### TASK INSTRUCTIONS
From the records below, transcribe only the lines running from the one with "(at_id a ∈ n_used t (other s) /\" through the one with "specialize (Hf (at_reader". Keep both of those end lines.

### SOURCE DATA
Lemma reader_stream t s a : good t -> cn_attached (n_end t s) = Some a -> at_reader a <> RdDone ->
  (at_id a ∈ n_used t (other s) /\
   exists p d0 fs closing rest, stream t (other s) (at_id a) (at_reader a) p d0 fs closing rest) \/
  (n_wire t (at_id a) (other s) = [] /\ at_reader a = first_phase (at_id a)).
Proof.
  intros Hg Ha Hn. pose proof (gd_flow t Hg (other s) (at_id a)) as Hf. unfold flow in Hf. rewrite other_other in Hf.
  specialize (Hf (at_reader a)). destruct (decide (at_id a ∈ n_used t (other s))); [left|right; apply Hf];
    [split; [done|apply Hf]|]; unfold phase; rewrite (attached_at _ _ _ Ha); by destruct (at_reader a).
Qed.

### SOLUTION TO THIS EXERCISE
  (at_id a ∈ n_used t (other s) /\
   exists p d0 fs closing rest, stream t (other s) (at_id a) (at_reader a) p d0 fs closing rest) \/
  (n_wire t (at_id a) (other s) = [] /\ at_reader a = first_phase (at_id a)).
Proof.
  intros Hg Ha Hn. pose proof (gd_flow t Hg (other s) (at_id a)) as Hf. unfold flow in Hf. rewrite other_other in Hf.
  specialize (Hf (at_reader a)). destruct (decide (at_id a ∈ n_used t (other s))); [left|right; apply Hf];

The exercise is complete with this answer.